_Records provided:_
Content starts

(** * Points3DTileContent

    A shallow embedding of [Source/Scene/Points3DTileContent.js]: the content
    object of a 3D Tiles point-cloud tile.  The file follows the source from
    top to bottom: the constructor, [request] with its two promise handlers,
    [initialize] (header, feature table, attribute variants, shader text,
    vertex layout, render state, draw command), [isDestroyed] and [destroy].

    The source is embedded as it is written, with the checks between the
    [//>>includeStart('debug')] pragmas in place. *)

From Stdlib Require Import ZArith NArith Lia QArith.
From Stdlib Require Import Strings.String Strings.Ascii Strings.Byte.
From stdpp Require Import base option gmap strings list fin_maps pretty.

Local Open Scope string_scope.
Local Open Scope N_scope.
Local Open Scope list_scope.

(** ** JavaScript values and completions *)

(** [ComponentDatatype] is imported by the source from
    [../Core/ComponentDatatype]; these are the members the source names. *)
Inductive ComponentDatatypeValue : Type :=
  | UNSIGNED_BYTE | UNSIGNED_SHORT | UNSIGNED_INT | FLOAT.

(** Modelled from the spec: the [ComponentDatatype] table, which is not part of
    this file (unsigned byte, unsigned 16-bit, unsigned 32-bit and float
    elements).  A member access [ComponentDatatype.X] is a property read on a
    plain object, so a name that is not a member reads as [undefined]
    ([None]). *)
Definition ComponentDatatype (member : string) : option ComponentDatatypeValue :=
  if String.eqb member "UNSIGNED_BYTE" then Some UNSIGNED_BYTE
  else if String.eqb member "UNSIGNED_SHORT" then Some UNSIGNED_SHORT
  else if String.eqb member "UNSIGNED_INT" then Some UNSIGNED_INT
  else if String.eqb member "FLOAT" then Some FLOAT
  else None.

(** The values the feature table and its accessor traffic in.  Numbers are
    integers ([JNum]) or [JNaN]; a typed array is kept as the view it is:
    element type, byte offset into the feature table binary, and count. *)
#[warnings="-register-all"]
Inductive jsval : Type :=
  | JUndefined
  | JNull
  | JBool (b : bool)
  | JNum (n : Z)
  | JNaN
  | JStr (s : string)
  | JArr (elements : list jsval)
  | JObj (properties : gmap string jsval)
  | JTypedArray (componentType : option ComponentDatatypeValue)
                (byteOffset : jsval) (count : jsval).

(** [defined(value)] of [../Core/defined]: neither [undefined] nor [null]. *)
Definition defined (value : jsval) : bool :=
  match value with
  | JUndefined | JNull => false
  | _ => true
  end.

(** [defaultValue(a, b)] of [../Core/defaultValue]. *)
Definition defaultValue (a b : jsval) : jsval :=
  if defined a then a else b.

Inductive error : Type :=
  | DeveloperError (message : string)
  | RangeError
  | SyntaxError
  | TypeError
  | ReferenceError (name : string).

(** How a statement or call ends: normally with a value, or by [throw]. *)
Inductive completion (A : Type) : Type :=
  | Normal (a : A)
  | Throw (e : error).
Arguments Normal {A} a.
Arguments Throw {A} e.

(** The spec's [FormatError] is the [DeveloperError] the source throws when a
    tile does not meet the format. *)
Definition FormatError (e : error) : Prop :=
  ∃ message, e = DeveloperError message.

(** A property read [value[name]] ([value.name]).  Reading from [undefined] or
    [null] throws; the primitives and arrays of a parsed feature table have no
    own property under the names the source reads. *)
Definition getProperty (value : jsval) (name : string) : completion jsval :=
  match value with
  | JUndefined | JNull => Throw TypeError
  | JObj properties => Normal (default JUndefined (properties !! name))
  | _ => Normal JUndefined
  end.

(** Whether a parsed table carries the property at all (whatever its value). *)
Definition hasOwnProperty (value : jsval) (name : string) : bool :=
  match value with
  | JObj properties => bool_decide (is_Some (properties !! name))
  | _ => false
  end.

(** The product [value * k] for a numeric [value], as an exact integer: it is
    the product JavaScript computes as long as that stays within 2^53.
    Operands that are not numbers give [NaN] here: their conversion to a
    number is not modelled. *)
Definition js_times (value : jsval) (k : Z) : jsval :=
  match value with
  | JNum n => JNum (n * k)
  | _ => JNaN
  end.

(** ** Byte buffers *)

(** An [ArrayBuffer] and the [Uint8Array] over it. *)
Abbreviation ArrayBuffer := (list byte).

Definition sizeOfUint32 : N := 4.

(** Modelled from the spec: [getStringFromTypedArray] of [../Core], the text of
    [byteLength] bytes from [byteOffset] on ([subarray] clamps to the array);
    one character per byte. *)
Definition getStringFromTypedArray
    (uint8Array : ArrayBuffer) (byteOffset byteLength : N) : string :=
  string_of_list_byte
    (take (N.to_nat byteLength) (drop (N.to_nat byteOffset) uint8Array)).

(** Modelled from the spec: [getMagic] of [../Core], the 4-character tag at
    [byteOffset]. *)
Definition getMagic (uint8Array : ArrayBuffer) (byteOffset : N) : string :=
  getStringFromTypedArray uint8Array byteOffset 4.

(** [DataView.prototype.getUint32(byteOffset, littleEndian)]: four bytes
    combined into an unsigned 32-bit integer, [RangeError] when they do not all
    lie in the buffer. *)
Definition getUint32
    (view : ArrayBuffer) (byteOffset : N) (littleEndian : bool) : completion N :=
  match drop (N.to_nat byteOffset) view with
  | b0 :: b1 :: b2 :: b3 :: _ =>
      let '(l0, l1, l2, l3) :=
        if littleEndian then (b0, b1, b2, b3) else (b3, b2, b1, b0) in
      Normal (N.lor (Byte.to_N l0)
             (N.lor (N.shiftl (Byte.to_N l1) 8)
             (N.lor (N.shiftl (Byte.to_N l2) 16)
                    (N.shiftl (Byte.to_N l3) 24))))
  | _ => Throw RangeError
  end.

(** [new Uint8Array(arrayBuffer, byteOffset, length)]: the view of [length]
    bytes at [byteOffset], [RangeError] when it leaves the buffer. *)
Definition Uint8Array_view
    (arrayBuffer : ArrayBuffer) (byteOffset length : N) : completion (list byte) :=
  if N.of_nat (List.length arrayBuffer) <? byteOffset + length
  then Throw RangeError
  else Normal (take (N.to_nat length) (drop (N.to_nat byteOffset) arrayBuffer)).

(** ** Colors *)

(** A JavaScript number as the color code computes with it: a rational, or
    [NaN]. *)
Inductive jsnum : Type :=
  | Num (q : Q)
  | NaN.

(** [a < b] on numbers; any comparison with [NaN] is false. *)
Definition js_lt (a : jsnum) (b : Q) : bool :=
  match a with
  | Num q => (Qnum q * Zpos (Qden b) <? Qnum b * Zpos (Qden q))%Z
  | NaN => false
  end.

Record Color : Type := mkColor {
  red : jsnum;
  green : jsnum;
  blue : jsnum;
  alpha : jsnum
}.

(** [Color.WHITE] and [Color.DARKGRAY] (CSS [#A9A9A9]) of [../Core/Color]. *)
Module ColorConstants.
Definition WHITE : Color :=
  mkColor (Num 1) (Num 1) (Num 1) (Num 1).
Definition DARKGRAY : Color :=
  mkColor (Num (169 # 255)) (Num (169 # 255)) (Num (169 # 255)) (Num 1).
End ColorConstants.

(** [Color.byteToFloat(number)]: [number / 255.0].  Only numbers and booleans
    are converted; other operands (strings among them) give [NaN] here: their
    conversion to a number is not modelled. *)
Definition byteToFloat (number : jsval) : jsnum :=
  match number with
  | JNum n => Num (n # 255)
  | JBool true => Num (1 # 255)
  | JBool false => Num 0
  | _ => NaN
  end.

(** [Color.fromBytes(red, green, blue, alpha, result)]: each channel defaults
    to 255 and is scaled to 0..1; the channels are stored in [result]. *)
Definition Color_fromBytes (r g b a : jsval) (result : Color) : Color :=
  {| red := byteToFloat (defaultValue r (JNum 255));
     green := byteToFloat (defaultValue g (JNum 255));
     blue := byteToFloat (defaultValue b (JNum 255));
     alpha := byteToFloat (defaultValue a (JNum 255)) |}.

(** ** The renderer's data *)

(** The members of [PrimitiveType] and [BlendingState] the source names. *)
Inductive PrimitiveTypeValue : Type :=
  | POINTS.

Inductive BlendingStateValue : Type :=
  | ALPHA_BLEND.

Inductive PassValue : Type :=
  | OPAQUE | TRANSLUCENT.

(** Modelled from the spec: the [Pass] table of [./Pass], the render passes a
    draw command is placed in, opaque or translucent.  As with
    [ComponentDatatype], a name that is not a member reads as [undefined]. *)
Definition Pass (member : string) : option PassValue :=
  if String.eqb member "OPAQUE" then Some OPAQUE
  else if String.eqb member "TRANSLUCENT" then Some TRANSLUCENT
  else None.

(** One entry of the [attributes] array handed to [VertexArray]. *)
Record VertexAttribute : Type := mkVertexAttribute {
  index : N;
  vertexBuffer : jsval;
  componentsPerAttribute : N;
  componentDatatype : option ComponentDatatypeValue;
  normalize : bool;
  offsetInBytes : N;
  strideInBytes : N
}.

(** The rendering context; the source reads it from a free variable. *)
Inductive Context : Type := TheContext.

Record VertexArray : Type := mkVertexArray {
  va_context : Context;
  va_attributes : list VertexAttribute
}.
(** ** Overlapping refreshes *)

(** X27.  Last write wins: when the answer to an exchange is 2xx and its
    body parses to a value other than [null], the cache after the rest of
    the call is the pair issued by that answer, whatever the cache held
    when the answer arrived; of two overlapping refreshes the one answered
    last determines the cache, also when it began first. *)
Theorem last_delivery_wins :
  (forall H now r st data,
     ok r = true -> JSON_parse H (text r) = Some data ->
     (data <> JNull /\ data <> JUndefined) ->
     tokenCache (snd (EmailManager.receiveToken H now r st))
     = issuedCache H now data) /\
  (forall H now r st data,
     ok r = true -> JSON_parse H (text r) = Some data ->
     (data <> JNull /\ data <> JUndefined) ->
     tokenCache (snd (FabricApi.receiveToken H now r st))
     = issuedCache H now data) /\
  (forall H now r st data,
     ok r = true -> JSON_parse H (text r) = Some data ->
     (data <> JNull /\ data <> JUndefined) ->
     tokenCache (snd (WorkspaceManager.receiveToken H now r st))
     = issuedCache H now data).
Proof.
  split; [| split].
  - intros H now r st data Hok Hparse [Hn Hu].
    unfold EmailManager.receiveToken. run. rewrite Hok; cbn [negb].
    rewrite Hparse. destruct data; try reflexivity; contradiction.
  - intros H now r st data Hok Hparse [Hn Hu].
    unfold FabricApi.receiveToken. run. rewrite Hok; cbn [negb].
    rewrite Hparse. destruct data; try reflexivity; contradiction.
  - intros H now r st data Hok Hparse [Hn Hu].
    unfold WorkspaceManager.receiveToken. run. rewrite Hok; cbn [negb].
    rewrite Hparse. destruct data; try reflexivity; contradiction.
Qed.

Lemma last_delivery_wins_witness :
  tokenCache
    (snd (EmailManager.receiveToken Doubles.hourly 0
            (Doubles.respond 200 "OK" "T1 for 3600 s")
            (snd (EmailManager.receiveToken Doubles.hourly 1000
                    (Doubles.respond 200 "OK" "T1 for 60 s") Doubles.empty))))
  = issuedCache Doubles.hourly 0 (Doubles.tokenBody "T1" 3600).
Proof.
  apply (proj1 last_delivery_wins Doubles.hourly 0
           (Doubles.respond 200 "OK" "T1 for 3600 s")).
  - reflexivity.
  - reflexivity.
  - split; discriminate.
Defined.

Content ends

Using the records above, write out exactly the lines between the one holding "property read on a" and the one holding "(elements : list jsval)", inclusive; leave everything else out.

    elements).  A member access [ComponentDatatype.X] is a property read on a
    plain object, so a name that is not a member reads as [undefined]
    ([None]). *)
Definition ComponentDatatype (member : string) : option ComponentDatatypeValue :=
  if String.eqb member "UNSIGNED_BYTE" then Some UNSIGNED_BYTE
  else if String.eqb member "UNSIGNED_SHORT" then Some UNSIGNED_SHORT
  else if String.eqb member "UNSIGNED_INT" then Some UNSIGNED_INT
  else if String.eqb member "FLOAT" then Some FLOAT
  else None.

(** The values the feature table and its accessor traffic in.  Numbers are
    integers ([JNum]) or [JNaN]; a typed array is kept as the view it is:
    element type, byte offset into the feature table binary, and count. *)
#[warnings="-register-all"]
Inductive jsval : Type :=
  | JUndefined
  | JNull
  | JBool (b : bool)
  | JNum (n : Z)
  | JNaN
  | JStr (s : string)
  | JArr (elements : list jsval)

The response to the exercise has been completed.